- _Work instructions_:
Among the records that follow, count the lines where "reflexivity" appears, and state the count by itself.

=====

(** * Docagent: repository acquisition and file classification

    A shallow embedding of the acquisition routine [clone_repository] and of
    the classification tools of [AdvancedRepositoryTools] found in
    [Docagent.py], together with the properties its specification states
    about them.  Further modules embed [directory_read],
    [_extract_relevant_snippet], the report of [detailed_file_analysis] and
    the routines that choose and save the documents, with properties read
    off the code.

    Conventions.
    - A Python [str] is a Rocq [string]; the character [c] stands for the
      code point [N_of_ascii c], so the strings covered are those over
      U+0000..U+00FF.  On that range [str.lower], [str.strip] and the
      regular-expression class [\w] are the functions written out below.
    - Effects (network probes, file-system calls, sleeps, sub-processes) are
      modelled by explicit outcomes supplied by an environment and by the
      trace of effects a run performs.
    - Messages printed or returned as formatted text are represented by
      constructors carrying the formatted fields. *)

From Stdlib Require Import ZArith NArith Ascii String List Bool Lia.
From Stdlib Require Import Permutation Sorted DecimalString.
From stdpp Require Import gmap strings list fin_maps.

Local Open Scope string_scope.
Local Open Scope list_scope.

(** ** Python strings *)

Module Py.

Definition code (c : ascii) : N := N_of_ascii c.

Definition in_range (lo hi : N) (c : ascii) : bool :=
  ((lo <=? code c) && (code c <=? hi))%N.

(** [str.isspace] on one character. *)
Definition is_space (c : ascii) : bool :=
  in_range 9 13 c || in_range 28 32 c || (code c =? 133)%N || (code c =? 160)%N.

Definition is_upper (c : ascii) : bool :=
  in_range 65 90 c || in_range 192 214 c || in_range 216 222 c.

Definition lower_char (c : ascii) : ascii :=
  if is_upper c then ascii_of_N (code c + 32) else c.

(** [s.lower()] *)
Fixpoint lower (s : string) : string :=
  match s with
  | EmptyString => EmptyString
  | String c r => String (lower_char c) (lower r)
  end.

(** [c.isalnum()] *)
Definition is_alnum (c : ascii) : bool :=
  in_range 48 57 c || in_range 65 90 c || in_range 97 122 c
  || (code c =? 170)%N || in_range 178 179 c || (code c =? 181)%N
  || in_range 185 186 c || in_range 188 190 c
  || in_range 192 214 c || in_range 216 246 c || in_range 248 255 c.

(** The class [\w] of the [re] module on a [str] pattern. *)
Definition is_word (c : ascii) : bool := is_alnum c || (code c =? 95)%N.

Fixpoint lstrip (s : string) : string :=
  match s with
  | EmptyString => EmptyString
  | String c r => if is_space c then lstrip r else s
  end.

Fixpoint rstrip (s : string) : string :=
  match s with
  | EmptyString => EmptyString
  | String c r =>
      match rstrip r with
      | EmptyString => if is_space c then EmptyString else String c EmptyString
      | r' => String c r'
      end
  end.

(** [s.strip()] *)
Definition strip (s : string) : string := rstrip (lstrip s).

(** [s.startswith(p)] *)
Definition startswith (s p : string) : bool := String.prefix p s.

(** [p in s] *)
Fixpoint contains (p s : string) : bool :=
  String.prefix p s
  || match s with
     | EmptyString => false
     | String _ r => contains p r
     end.

(** [s.endswith("/")]-style test on the last character. *)
Fixpoint ends_with_char (c : ascii) (s : string) : bool :=
  match s with
  | EmptyString => false
  | String a EmptyString => Ascii.eqb a c
  | String _ r => ends_with_char c r
  end.

(** [s.split(sep)] for a one-character separator: never empty. *)
Fixpoint split (sep : ascii) (s : string) : list string :=
  match s with
  | EmptyString => [EmptyString]
  | String c r =>
      if Ascii.eqb c sep then EmptyString :: split sep r
      else match split sep r with
           | [] => [String c EmptyString]
           | h :: t => String c h :: t
           end
  end.

(** [l[-1]] on the result of [split]. *)
Definition last_item (l : list string) : string := List.last l EmptyString.

Fixpoint intersperse (new s : string) : string :=
  match s with
  | EmptyString => new
  | String c r => new +:+ String c (intersperse new r)
  end.

Fixpoint replace_from (old new : string) (skip : nat) (s : string) : string :=
  match s with
  | EmptyString => EmptyString
  | String c r =>
      match skip with
      | S k => replace_from old new k r
      | O =>
          if String.prefix old s
          then new +:+ replace_from old new (String.length old - 1) r
          else String c (replace_from old new 0 r)
      end
  end.

(** [s.replace(old, new)]: every non-overlapping occurrence, left to right. *)
Definition replace (old new s : string) : string :=
  if String.eqb old EmptyString then intersperse new s
  else replace_from old new 0 s.

Fixpoint take_nat (n : nat) (s : string) : string :=
  match n, s with
  | S k, String c r => String c (take_nat k r)
  | _, _ => EmptyString
  end.

(** [s[:n]] *)
Definition take (n : N) (s : string) : string := take_nat (N.to_nat n) s.

(** [len(s)] *)
Definition len (s : string) : N := N.of_nat (String.length s).

(** [str(n)] for a natural number. *)
Definition str_of_N (n : N) : string := NilZero.string_of_uint (N.to_uint n).

End Py.

(** ** pathlib *)

Module Pathlib.

(** An absolute POSIX path, as the list of its components. *)
Definition Path := list string.

Definition parts_of (s : string) : list string :=
  List.filter (fun p => negb (String.eqb p "") && negb (String.eqb p "."))
              (Py.split "/" s).

(** [p / s] *)
Definition truediv (p : Path) (s : string) : Path :=
  if Py.startswith s "/" then parts_of s else p ++ parts_of s.

(** [p.name] *)
Definition name (p : Path) : string := List.last p "".

Fixpoint rfind_dot (s : string) : option nat :=
  match s with
  | EmptyString => None
  | String c r =>
      match rfind_dot r with
      | Some i => Some (S i)
      | None => if Ascii.eqb c "." then Some 0 else None
      end
  end.

Fixpoint drop (n : nat) (s : string) : string :=
  match n, s with
  | S k, String _ r => drop k r
  | _, _ => s
  end.

(** [PurePath.suffix] of a file name: from the last dot, unless that dot is
    the first or the last character. *)
Definition suffix_of_name (nm : string) : string :=
  match rfind_dot nm with
  | Some i =>
      if ((0 <? i) && (i <? String.length nm - 1))%nat then drop i nm else ""
  | None => ""
  end.

Definition suffix (p : Path) : string := suffix_of_name (name p).
(** * Inventory aging report: classification, aggregation and drill-down

    A shallow embedding of [streamlit_app.py].  The script buckets every SKU
    of an inventory table by the number of days since its last invoice
    ([pd.cut]), counts the SKUs per bucket for a bar chart ([value_counts]
    followed by a sort on the ordered categories) and, when a bar is selected,
    renders the detail of that bucket: three metrics, the rows of the bucket
    and a conditional insight message.  The table itself comes from
    [generate_data], modelled for any outcome of its random draws.

    The table is a list of rows; a categorical cell is [option string]
    ([None] is pandas' NaN); the widgets that the script hands to Streamlit
    are collected in a list, in the order of the calls. *)

From Stdlib Require Import String Ascii ZArith Bool Lia List.
From Stdlib Require Import Permutation Sorted.
From Stdlib Require Import Floats.
From Stdlib Require Import Decimal DecimalNat DecimalString.
Import ListNotations.

#[local] Set Warnings "-inexact-float".

Open Scope string_scope.
Open Scope Z_scope.

(* ================================================================== *)
(** ** Bin edges and labels (lines 32-33) *)

(** An edge of [bins]: a finite number of days or [float('inf')]. *)
Inductive edge : Type :=
| Fin (z : Z)
| Inf.

Definition bins : list edge := [Fin 0; Fin 90; Fin 180; Fin 365; Fin 730; Inf].
(** X17. On a clock time [HH:MM] the plus button advances the hour by one
    and the minus button moves it back by one, both wrapping around
    midnight (23 to 00 and 00 to 23) and keeping the minutes; each undoes
    the other.  Hence, starting from clock times, the two times of the form
    stay clock times whatever buttons are used. *)
Theorem hour_steppers (h m : nat) (events : list Event) (s0 : State) :
  (h < 24)%nat -> (m < 60)%nat ->
  Forall fromButtons events ->
  clockTime (newSpotTimeStart s0) -> clockTime (newSpotTimeEnd s0) ->
  hourUp Number (hhmm h m) = hhmm ((h + 1) mod 24) m
  /\ hourDown Number (hhmm h m) = hhmm ((h + 23) mod 24) m
  /\ hourDown Number (hourUp Number (hhmm h m)) = hhmm h m
  /\ hourUp Number (hourDown Number (hhmm h m)) = hhmm h m
  /\ clockTime (newSpotTimeStart (run Number events s0))
  /\ clockTime (newSpotTimeEnd (run Number events s0)).
Proof.
  intros Hh Hm Hev Hs Hf.
  assert (forall k, (k mod 24 < 24)%nat) as Hb
    by (intros k; apply Nat.mod_upper_bound; lia).
  split; [now apply hourUp_hhmm|]. split; [now apply hourDown_hhmm|].
  split; [|split].
  - rewrite hourUp_hhmm, hourDown_hhmm by auto. f_equal.
    rewrite Nat.Div0.add_mod_idemp_l.
    replace (h + 1 + 23)%nat with (h + 1 * 24)%nat by lia.
    rewrite Nat.Div0.mod_add. now apply Nat.mod_small.
  - rewrite hourDown_hhmm, hourUp_hhmm by auto. f_equal.
    rewrite Nat.Div0.add_mod_idemp_l.
    replace (h + 23 + 1)%nat with (h + 1 * 24)%nat by lia.
    rewrite Nat.Div0.mod_add. now apply Nat.mod_small.
  - unfold run. revert s0 Hs Hf.
    induction Hev as [|e r He Hr IH]; intros s0 Hs Hf; [now split|].
    cbn. destruct (handle_clockTimes e s0 He (conj Hs Hf)) as [Hs' Hf'].
    now apply IH.
Qed.

End Steppers.

Lemma run_day_modes (Number : string -> Js.number) (events : list Event) (s : State) :
  (newSpotRepeat s = true -> newSpotDate s = "") ->
  newSpotRepeat (run Number events s) = true ->
  newSpotDate (run Number events s) = "".
Proof.
  unfold run. revert s. induction events as [|e r IH]; intros s H; [assumption|].
  cbn. apply IH. destruct e; cbn; auto; discriminate.
Qed.

(** X18. The day buttons keep the two modes apart: after any sequence of
    clicks, whenever "Weekly" is on the date is empty.  So with a date picked
    the save sends exactly one weekday, even when weekdays were ticked
    earlier in the weekly mode, and in the weekly mode it sends the ticked
    weekdays; the save button is enabled exactly when one of the two modes
    is chosen and no save is pending. *)
Theorem day_modes_exclusive (Number : string -> Js.number) (events : list Event)
    (s0 : State) :
  newSpotRepeat s0 = false ->
  let s := run Number events s0 in
  (newSpotRepeat s = true -> newSpotDate s = "")
  /\ (forall localTZA spot,
        newSpot s = Some spot -> Js.truthy (newSpotDate s) = true ->
        exists d, option_map Dashboard.repeat_days (handleSaveSpot localTZA s)
                  = Some [d])
  /\ (forall localTZA spot,
        newSpot s = Some spot -> newSpotRepeat s = true ->
        option_map Dashboard.repeat_days (handleSaveSpot localTZA s)
        = Some (map Js.Num (newSpotRepeatDays s)))
  /\ (forall isPending,
        saveDisabled isPending s = false
        <-> isPending = false
            /\ (Js.truthy (newSpotDate s) = true \/ newSpotRepeat s = true)).
Proof.
  intros H0. cbv zeta.
  assert (newSpotRepeat (run Number events s0) = true ->
          newSpotDate (run Number events s0) = "") as Hinv
    by (apply run_day_modes; congruence).
  set (s := run Number events s0) in *.
  split; [assumption|]. split; [|split].
  - intros tz spot Hspot Hdate. unfold handleSaveSpot. rewrite Hspot, Hdate.
    destruct (newSpotRepeat s) eqn:Hr.
    + rewrite (Hinv eq_refl) in Hdate. discriminate.
    + cbn. eauto.
  - intros tz spot Hspot Hr. unfold handleSaveSpot. rewrite Hspot, Hr. reflexivity.
  - intros isPending. unfold saveDisabled.
    destruct isPending, (Js.truthy (newSpotDate s)), (newSpotRepeat s); cbn;
      split; try discriminate; try tauto; intros [? [?|?]]; discriminate.
Qed.

Lemma day_modes_exclusive_witness :
  let s := run decimalNumber [PickWeekly; ToggleDay 0; ToggleDay 2; PickDate "2025-06-01"]
             (initial (Some {| lat := "40.7"; lng := "-74.0";
                               name := "Cafe"; address := "1 River St" |})) in
  (newSpotRepeat s = true -> newSpotDate s = "")
  /\ (forall localTZA spot,
        newSpot s = Some spot -> Js.truthy (newSpotDate s) = true ->
        exists d, option_map Dashboard.repeat_days (handleSaveSpot localTZA s)
                  = Some [d])
  /\ (forall localTZA spot,
        newSpot s = Some spot -> newSpotRepeat s = true ->
        option_map Dashboard.repeat_days (handleSaveSpot localTZA s)
        = Some (map Js.Num (newSpotRepeatDays s)))
  /\ (forall isPending,
        saveDisabled isPending s = false
        <-> isPending = false
            /\ (Js.truthy (newSpotDate s) = true \/ newSpotRepeat s = true)).
Proof.
  apply (day_modes_exclusive decimalNumber
           [PickWeekly; ToggleDay 0; ToggleDay 2; PickDate "2025-06-01"]).
  reflexivity.
Defined.

Lemma hour_steppers_witness :
  hourUp decimalNumber (hhmm 23 30) = hhmm ((23 + 1) mod 24) 30
  /\ hourDown decimalNumber (hhmm 23 30) = hhmm ((23 + 23) mod 24) 30
  /\ hourDown decimalNumber (hourUp decimalNumber (hhmm 23 30)) = hhmm 23 30
  /\ hourUp decimalNumber (hourDown decimalNumber (hhmm 23 30)) = hhmm 23 30
  /\ clockTime (newSpotTimeStart
                  (run decimalNumber [PickPreset "18:00" "22:00"; EndUp; EndUp; StartDown]
                     (initial None)))
  /\ clockTime (newSpotTimeEnd
                  (run decimalNumber [PickPreset "18:00" "22:00"; EndUp; EndUp; StartDown]
                     (initial None))).
Proof.
  apply (hour_steppers decimalNumber decimalNumber_two_digits 23 30
           [PickPreset "18:00" "22:00"; EndUp; EndUp; StartDown] (initial None)).
  - lia.
  - lia.
  - repeat constructor. exists "Evening". cbn. auto.
  - exists 9%nat, 0%nat. repeat split; lia.
  - exists 17%nat, 0%nat. repeat split; lia.
Defined.

(** The evening preset with the end stepped up twice ends at midnight,
    "00:00", which is before its start as a text and as a clock time. *)
Example end_wraps_past_midnight :
  let s := run decimalNumber [PickPreset "18:00" "22:00"; EndUp; EndUp] (initial None) in
  newSpotTimeStart s = "18:00" /\ newSpotTimeEnd s = "00:00"
  /\ Js.lt (newSpotTimeStart s) (newSpotTimeEnd s) = false.
Proof. repeat split. Qed.

End Dashboard2Props.

Module DashboardSaveProps.
Import Dashboard.

(** X16. What an enabled save button sends: the times are the two time
    fields as they stand (no order check is made), the place is the picked
    spot, and the list of days is empty exactly in the weekly mode with no
    weekday ticked; in the one-time mode it has exactly one day. *)
Theorem save_sends (localTZA : Z) (isPending : bool) (s : State)
    (p : CreateAvailability) :
  clickSave localTZA isPending s = Some p ->
  isPending = false
  /\ (exists spot, newSpot s = Some spot
        /\ location_name p = address spot
        /\ latitude p = lat spot /\ longitude p = lng spot)
  /\ time_start p = newSpotTimeStart s
  /\ time_end p = newSpotTimeEnd s
  /\ (repeat_days p = [] <-> newSpotRepeat s = true /\ newSpotRepeatDays s = [])
  /\ (newSpotRepeat s = false -> length (repeat_days p) = 1%nat).
Proof.
  unfold clickSave, saveDisabled, handleSaveSpot.
  destruct isPending; [discriminate|]. cbn [orb].
  destruct (newSpot s) as [spot|]; [|destruct (_ && _); discriminate].
  destruct (newSpotRepeat s) eqn:Hr, (Js.truthy (newSpotDate s)) eqn:Hd; cbn;
    try discriminate; intros [= <-]; cbn;
    (split; [reflexivity|]); (split; [now exists spot|]);
    (split; [reflexivity|]); (split; [reflexivity|]); split;
    try discriminate; try reflexivity.
  - split; [intros H; split; [reflexivity|]|intros [_ ->]; reflexivity].
    destruct (newSpotRepeatDays s); [reflexivity|discriminate].
  - split; [intros H; split; [reflexivity|]|intros [_ ->]; reflexivity].
    destruct (newSpotRepeatDays s); [reflexivity|discriminate].
  - split; [discriminate|intros [? _]; discriminate].
Qed.

Lemma save_sends_witness :
  exists p,
    clickSave 0 false weeklyNoDayState = Some p
    /\ time_start p = newSpotTimeStart weeklyNoDayState
    /\ (repeat_days p = []
        <-> newSpotRepeat weeklyNoDayState = true
            /\ newSpotRepeatDays weeklyNoDayState = []).
Proof.
  eexists. split; [reflexivity|].
  pose proof (save_sends 0 false weeklyNoDayState _ eq_refl) as H.
  split; [exact (proj1 (proj2 (proj2 H)))|].
  exact (proj1 (proj2 (proj2 (proj2 (proj2 H))))).
Defined.

End DashboardSaveProps.

Module EditSessionProps.
Import EditSession.

Lemma deref_assign_eq (h : Store) (r : Ref) (a : list Z) :
  (r < List.length h)%nat -> deref (assign r a h) r = a.
Proof.
  intros Hr. unfold deref, assign, Store, Ref in *.
  now rewrite list_lookup_insert_eq.
Qed.

Lemma deref_assign_ne (h : Store) (r r' : Ref) (a : list Z) :
  r' <> r -> deref (assign r a h) r' = deref h r'.
Proof.
  intros Hr. unfold deref, assign, Store, Ref in *.
  now rewrite list_lookup_insert_ne by congruence.
Qed.

Lemma deref_alloc_old (h : Store) (a : list Z) (r : Ref) :
  (r < List.length h)%nat -> deref (h ++ [a]) r = deref h r.
Proof.
  intros Hr. unfold deref, Store, Ref in *. now rewrite lookup_app_l.
Qed.

Lemma deref_alloc_new (h : Store) (a : list Z) :
  deref (h ++ [a]) (List.length h) = a.
Proof.
  unfold deref, Store, Ref in *. rewrite lookup_app_r by lia.
  now rewrite Nat.sub_diag.
Qed.

Lemma readForm_withArray (h : Store) (r : Ref) (s : AvailabilityForm.State) :
  deref h r = AvailabilityForm.repeatDays s -> readForm h (withArray r s) = s.
Proof.
  intros Hr. unfold readForm, withArray. cbn. rewrite Hr. now destruct s.
Qed.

=====

- _Solution below_:
10